International law

International humanitarian law (laws of war)

Published: 
1 Jan 2011

International law contains a system of rules referred to as the "laws of war." These rules establish the red lines that a combatant or occupying state may not cross. Among the instruments in which the rules are stated are the Hague Convention of 1907 and its regulations, and the four Geneva Conventions of 1949.

The principal concept of the Humanitarian Law is that, even in wartime, all acts are not allowed. Humanitarian law does not deal with the question of whether the war is justified, but with the means used during the conflict. For example, the rules limit the parties in order to minimize the harm to non-combatants, such as prisoners of war, the wounded, and civilians. In addition, humanitarian law contains provisions restricting the arms that may be used during the conflict.

The Hague Regulations, which establish the laws for conducting war on land, are considered part of international customary law. The Regulations state the rights and duties of the combatants, and limit the means to injure the enemy. Among their provisions are the duty of the occupying state "to ensure public order and safety" in the occupied territory and the prohibition on collective punishment of the civilian population. The Regulations also forbid expropriation of property of residents of the occupied territory.

The four Geneva Conventions for the protection of victims of war of 1949, and its protocols of 1977 comprise the major part of humanitarian law applying to war and occupation. Israel signed the conventions but not the protocols.

The First Geneva Convention deals with the wounded, sick, medical teams, and military religious personnel.
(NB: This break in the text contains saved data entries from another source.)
(** A run of [run_tests] that returns, step by step. *)
Lemma run_tests_ok U E self prompts_path tr combined tr' :
  run_tests U E self prompts_path tr = (Ok combined, tr') ->
  exists doc,
    load_yaml E tr prompts_path = Ok doc /\
    ((take 5 (default [] (doc !! "prompts")) = []
      /\ tr' = tr ++ [ERead prompts_path (Ok doc)])
     \/ exists results deltas tr1,
          Forall3 (prompt_calls self)
            (take 5 (default [] (doc !! "prompts"))) results deltas
          /\ tr1 = tr ++ ERead prompts_path (Ok doc)
                      :: running_line (take 5 (default [] (doc !! "prompts")))
                      :: concat deltas
          /\ _combine_reports U E self results tr1
             = (Ok combined, tr1 ++ [EClock (strftime E tr1)])
          /\ tr' = tr1 ++ [EClock (strftime E tr1);
                           EWrite (report_file self) combined (Ok tt);
                           saved_line self]).
Proof.
  intros Hrun.
  destruct (load_yaml E tr prompts_path) as [doc|e] eqn:Hdoc.
  2:{ unfold run_tests in Hrun.
      by rewrite bind_run, load_prompts_run, Hdoc in Hrun. }
  exists doc. split; [done|].
  destruct (take 5 (default [] (doc !! "prompts"))) as [|p prompts]
    eqn:Hprompts.
  { left. split; [done|]. unfold run_tests in Hrun.
    rewrite bind_run, load_prompts_run, Hdoc in Hrun.
    cbv beta iota zeta in Hrun. rewrite Hprompts in Hrun.
    by injection Hrun as _ <-. }
  right.
  rewrite (run_tests_unfold U E self prompts_path tr doc _ Hdoc Hprompts)
    in Hrun by done.
  unfold test_all in Hrun. rewrite bind_run in Hrun.
  destruct (for_each _ _ _) as [[results|e] tr1] eqn:Hall; [|done].
  apply (for_each_ok _ (prompt_calls self)) in Hall
    as (deltas & -> & Hall).
  2:{ intros prompt tr0 r tr2 Hprompt.
      apply test_prompt_calls in Hprompt
        as (query & delta & ? & ? & ? & -> & ? & ? & ? & ?).
      exists delta. split; [done|]. by exists query. }
  rewrite <- app_assoc in Hrun. cbn [app] in Hrun.
  rewrite bind_run in Hrun.
  destruct (_combine_reports U E self results _)
    as [[combined'|e] tr2] eqn:Hcombined; [|done].
  pose proof (combine_reports_trace _ _ _ _ _ _ _ Hcombined) as ->.
  rewrite bind_run in Hrun. unfold call in Hrun.
  destruct (write_file E _ (report_file self) combined') as [[]|e]; [|done].
  rewrite bind_run in Hrun. unfold emit, ret in Hrun.
  apply pair_equal_spec in Hrun as [[= <-] <-].
  eexists results, deltas, _. split_and!; [done|reflexivity|done|].
  by rewrite <- !app_assoc.
Qed.

(** X1. With a repeat count below 5 no run of [test_prompt] returns: the
    loop collects fewer than five responses and the repeatability
    evaluation raises, if nothing raised before.  So a run of [run_tests]
    on a document with a prompt raises, and no file is written. *)
Theorem repeat_count_below_five U E self prompts_path tr doc p res tr' :
  (repeat_count self < 5)%Z ->
  load_yaml E tr prompts_path = Ok doc ->
  p ∈ take 5 (default [] (doc !! "prompts")) ->
  run_tests U E self prompts_path tr = (res, tr') ->
  (forall prompt tr0 r tr1, test_prompt E self prompt tr0 <> (Ok r, tr1))
  /\ exists e delta,
      res = Raise e /\ tr' = tr ++ delta /\ Forall not_write delta.
Proof.
  intros Hfew Hdoc Hin Hrun. split.
  - intros prompt tr0 r tr1. by apply test_prompt_needs_five.
  - eapply run_tests_bad_prompt; [done|done| |done].
    intros tr0 r tr1. by apply test_prompt_needs_five.
Qed.

(** X2. A prompt without [text] makes [test_prompt] raise the key error at
    once, with nothing printed or called.  When one of the loaded prompts
    has no [text], [run_tests] raises and writes no file, whatever was done
    for the prompts in front of it; when it is the first prompt, the key
    error is raised right after the first line is printed. *)
Theorem prompt_without_text U E self prompts_path tr doc p res tr' :
  load_yaml E tr prompts_path = Ok doc ->
  p ∈ take 5 (default [] (doc !! "prompts")) ->
  p !! "text" = None ->
  run_tests U E self prompts_path tr = (res, tr') ->
  (forall tr0, test_prompt E self p tr0 = (Raise (KeyError "text"), tr0))
  /\ (exists e delta,
        res = Raise e /\ tr' = tr ++ delta /\ Forall not_write delta)
  /\ (forall rest,
        take 5 (default [] (doc !! "prompts")) = p :: rest ->
        res = Raise (KeyError "text")
        /\ tr' = tr ++ [ERead prompts_path (Ok doc);
                        running_line (p :: rest)]).
Proof.
  intros Hdoc Hin Htext Hrun. split_and!.
  - intros tr0. by apply test_prompt_needs_text.
  - eapply run_tests_bad_prompt; [done|done| |done].
    intros tr0 r tr1. by rewrite test_prompt_needs_text.
  - intros rest Hprompts.
    rewrite (run_tests_unfold U E self prompts_path tr doc _ Hdoc Hprompts)
      in Hrun by done.
    unfold test_all in Hrun. cbn [for_each] in Hrun.
    rewrite !bind_run, test_prompt_needs_text in Hrun by done.
    by apply pair_equal_spec in Hrun as [<- <-].
Qed.
(** * ws-schema: the WsSchema class of src/WsSchema.ts

    A shallow embedding of the class [WsSchema] (constructor, [send],
    [sendData], [sendDataTo], the static [emit] and [receiver]) together
    with the JavaScript built-ins its control flow depends on
    ([JSON.parse], [JSON.stringify], property access, truthiness, property
    keys, [Set]), followed by the properties of the outbound builder and of
    the inbound dispatcher.

    Conventions.
    - A JavaScript string is held as the UTF-8 bytes of its text (the wire
      format of the library); string equality is byte equality.
    - A JSON number is held as the decimal [m * 10^e] it was written as,
      with [m] free of trailing zeros, so that equal numbers are equal
      values.  Truthiness follows the rounding of the literal to a double;
      printing is the one of [Number::toString] for numbers of at most 15
      significant digits.
    - Every JavaScript call is a computation in the monad [M]: it lists the
      calls made to the outside (validator, handlers, hooks, sockets) and
      ends normally or by a throw.
    - [receiver] is the method [receiver(on, config)] with the four error
      hooks of [config.errors]; [Legacy.receiver] is the method
      [receiver(on)] of the first class of the file, which has no hooks
      and logs through [console.error]. *)

From Stdlib Require Import ZArith Ascii String DecimalString.
From Stdlib Require DecimalPos DecimalN DecimalFacts.
From stdpp Require Import gmap strings list.

Open Scope string_scope.
Open Scope Z_scope.

(** ** Strings *)

Definition code (c : ascii) : N := N_of_ascii c.
Definition chr (n : N) : ascii := ascii_of_N n.
(** * The time-series cache-and-fetch engine of news-investor

    A shallow embedding of the Python backend's price pipeline:
    - [utils/validation.py]       the two request patterns,
    - [utils/transform.py]        normalisation of upstream rows,
    - [repositories/stocks_cache.py]  the TTL policy and the DynamoDB writes,
    - [services/yfinance_service.py]  the upstream fetch with its retry loop,
    - [handlers/stocks.py]        the single-symbol pipeline,
    - [handlers/batch.py]         the multi-symbol coordinator.

    Conventions of the model.
    - Python [str] values are modelled by ASCII [string]s.
    - Python [float] values are modelled by exact rationals ([Q]); [round(x, 4)]
      is round-half-even at four decimals on the exact value. The source
      rounds with two routines, the built-in [round] on a [float] and numpy's
      on a [float64] (the adjusted products); on exact values they are the
      same function, on binary floats they can differ in the last digit kept
      when the value lies half-way (0.12345), which the model does not show.
    - [datetime] values are microsecond counts on the proleptic Gregorian
      calendar, [timedelta] values are microsecond differences. Dates are
      written as text for the years 1000 to 9999, where [%Y] has four digits.
    - A call to the table fails as a whole or is carried out as a whole.
      Whether it fails is the environment's: every refusal of the service is
      covered, the refusal of a batch that names one key twice included. The
      partial answers of the service are not modelled: a [Query] answer cut
      at one page, the [UnprocessedItems] of a batch write.
    - The DynamoDB table, the wall clock and the two external services
      (DynamoDB transport, yfinance) are explicit: the table and the clock are
      part of the state, the services are oracles indexed by the number of
      external calls made so far, so that every behaviour of the environment
      (including answers that change between two identical calls) is covered. *)

From Stdlib Require Import ZArith QArith String Ascii List Lia Permutation.
From stdpp Require Import gmap strings list pretty.
(** X25. Toggling the same interest twice gives the selection back: the
    form itself when the interest was not selected, and otherwise, for a
    selection without duplicates, the same interests with the toggled one
    moved to the end. *)
Theorem toggle_twice (interest : Text) (prev : Create.FormData) :
  NoDup (Create.interests prev) ->
  let twice :=
    Create.handleInterestToggle interest
      (Create.handleInterestToggle interest prev) in
  Permutation (Create.interests twice) (Create.interests prev)
  /\ (~ In interest (Create.interests prev) -> twice = prev).
Proof.
  intros Hnd. cbv zeta. unfold Create.handleInterestToggle. simpl.
  destruct (Create.includes (Create.interests prev) interest) eqn:E.
  - apply includes_In in E.
    assert (Hout : Create.includes
                     (filter (fun i => negb (text_eqb i interest))
                        (Create.interests prev)) interest = false).
    { destruct (Create.includes _ interest) eqn:E'; [|reflexivity].
      apply includes_In, In_drop in E'. tauto. }
    rewrite Hout. split; [apply drop_once; assumption | tauto].
  - assert (Hnot : ~ In interest (Create.interests prev)).
    { intros H. apply includes_In in H. congruence. }
    assert (Hin : Create.includes (Create.interests prev ++ [interest]) interest
                  = true).
    { apply includes_In. apply in_or_app. right. left. reflexivity. }
    rewrite Hin.
    assert (Hback : filter (fun i => negb (text_eqb i interest))
                      (Create.interests prev ++ [interest])
                    = Create.interests prev).
    { rewrite filter_app. simpl. rewrite text_eqb_refl. simpl.
      rewrite app_nil_r. apply drop_absent. exact Hnot. }
    rewrite Hback. split; [reflexivity|].
    intros _. destruct prev; reflexivity.
Qed.
Lemma find_member_again (u : Z) :
  runs (__find_member (one_member ks ms k m u) (hk, 0%nat) m (strlen_Z m))
    (Some (hm, 0%nat), one_member ks ms k m (hits_incr u)).
Proof.
  unfold __find_member.
  eapply runs_bind; [unfold one_member; apply runs_get_key; apply lookup_one_key |
                     cbn beta iota].
  cbn [kbucket key_with msize one_key one_member]. fold hm. step.
  eapply runs_bind.
  { apply runs_deref. unfold member_table. fold hm. apply list_lookup_insert_eq.
    rewrite length_replicate. apply hm_lt. }
  cbn beta iota. simpl scan_members. rewrite Z.eqb_refl. unfold strndup at 1.
  rewrite strncmp_strndup_r. simpl.
  match goal with |- runs (ret (_, ?c)) _ =>
    replace c with (one_member ks ms k m (hits_incr u)) end; [apply runs_ret |].
  unfold one_member. rewrite put_one_key. unfold key_with, set_kbucket, member_table. simpl.
  fold hm. rewrite list_insert_insert_eq. reflexivity.
Qed.

Lemma lookup_one_member (u : Z) :
  lookup_member (one_member ks ms k m u) (hk, 0%nat) (hm, 0%nat)
  = Some (mkMember (Some (strndup m (strlen_Z m))) (strlen_Z m) u).
Proof.
  unfold lookup_member, one_member. rewrite lookup_one_key. simpl.
  unfold member_table. fold hm.
  rewrite list_lookup_insert_eq by (rewrite length_replicate; apply hm_lt). reflexivity.
Qed.

Lemma add_score_one (u : Z) (d : float) :
  runs (add_score (one_member ks ms k m u) (hk, 0%nat) (hm, 0%nat) d)
    (one_member ks ms k m (score_add u d)).
Proof.
  unfold add_score, get_member.
  eapply runs_bind.
  - eapply runs_bind; [unfold one_member; apply runs_get_key; apply lookup_one_key |
                       cbn beta iota].
    cbn [kbucket key_with]. eapply runs_bind; [apply runs_ret | cbn beta iota].
    eapply runs_bind.
    { apply runs_deref. unfold member_table. fold hm. apply list_lookup_insert_eq.
      rewrite length_replicate. apply hm_lt. }
    cbn beta iota. eapply runs_bind; [apply runs_ret | apply runs_ret].
  - cbn beta iota.
    match goal with |- runs (ret ?c) _ =>
      replace c with (one_member ks ms k m (score_add u d)) end; [apply runs_ret |].
    unfold one_member. rewrite put_one_key. unfold key_with, set_kbucket, member_table. simpl.
    fold hm. rewrite list_insert_insert_eq. reflexivity.
Qed.
(** * Audit-AI backend: analytics engine and tool-calling orchestrator

    A shallow embedding of the repositories and services of the
    backend (TypeScript over better-sqlite3) and the properties of its
    specification.

    Conventions of the embedding.
    - A JavaScript [number] holding money, a ratio or a confidence is a
      rational [Q]; arithmetic is exact.  Row ids are [nat]; the id [0]
      is the only falsy one.
    - A SQLite table is the list of its rows in insertion (rowid) order.
      A statement is a function from the database to a result and a new
      database.
    - A date column holds the text [YYYY-MM-DD]; it is modelled by its
      three numeric fields, whose lexicographic order is the text order
      SQL compares with.  A timestamp column ([CURRENT_TIMESTAMP]) is
      the number of milliseconds since the epoch; the process runs in
      UTC.
    - The clock is an explicit argument [now]. *)

From Stdlib Require Import List String Ascii Bool Arith ZArith QArith Lia.
From Stdlib Require Import Qround Qabs Qminmax DecimalString Lqa.
From Stdlib Require Import Sorted.
Import ListNotations.

Local Open Scope string_scope.
Local Open Scope Z_scope.
Local Open Scope Q_scope.

Set Implicit Arguments.

(** ** JavaScript and SQL primitives *)

Module Js.

(** [x < y] and [x <= y] on numbers, as booleans. *)
Definition ltb (x y : Q) : bool := negb (Qle_bool y x).
Definition leb (x y : Q) : bool := Qle_bool x y.
Definition gtb (x y : Q) : bool := ltb y x.
Definition geb (x y : Q) : bool := leb y x.

(** [x || d] for a number: [0] is falsy. *)
Definition num_or (x d : Q) : Q := if Qeq_bool x 0 then d else x.

(** [x || d] where [x] may also be [null] / [undefined]. *)
Definition opt_num_or (x : option Q) (d : Q) : Q :=
  match x with
  | Some v => num_or v d
  | None => d
  end.

(** [s || d] for a string: the empty string is falsy. *)
Definition str_or (s d : string) : string :=
  match s with
  | EmptyString => d
  | _ => s
  end.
The Second Geneva Convention deals with war at sea. The Third Geneva Convention deals with prisoners of war.

The Fourth Geneva Convention deals with the protection of civilians during war or under occupation, and therefore relates to Israel's actions in the Occupied Territories. The Convention prohibits, among other things, violent acts against residents of occupied territory, the taking of prisoners, injury to the dignity of civilians, acts of retaliation against them, collective punishment, and mass or individual deportation. The Convention also protects children by ensuring maintenance of relations between family members who have been separated as a result of war, protects property, provides safeguards for detainees and prisoners, and states many other protections. The Convention also sets due process standards for criminal trials conducted against residents of occupied territory and prohibits occupying states from settling its citizens in occupied territory.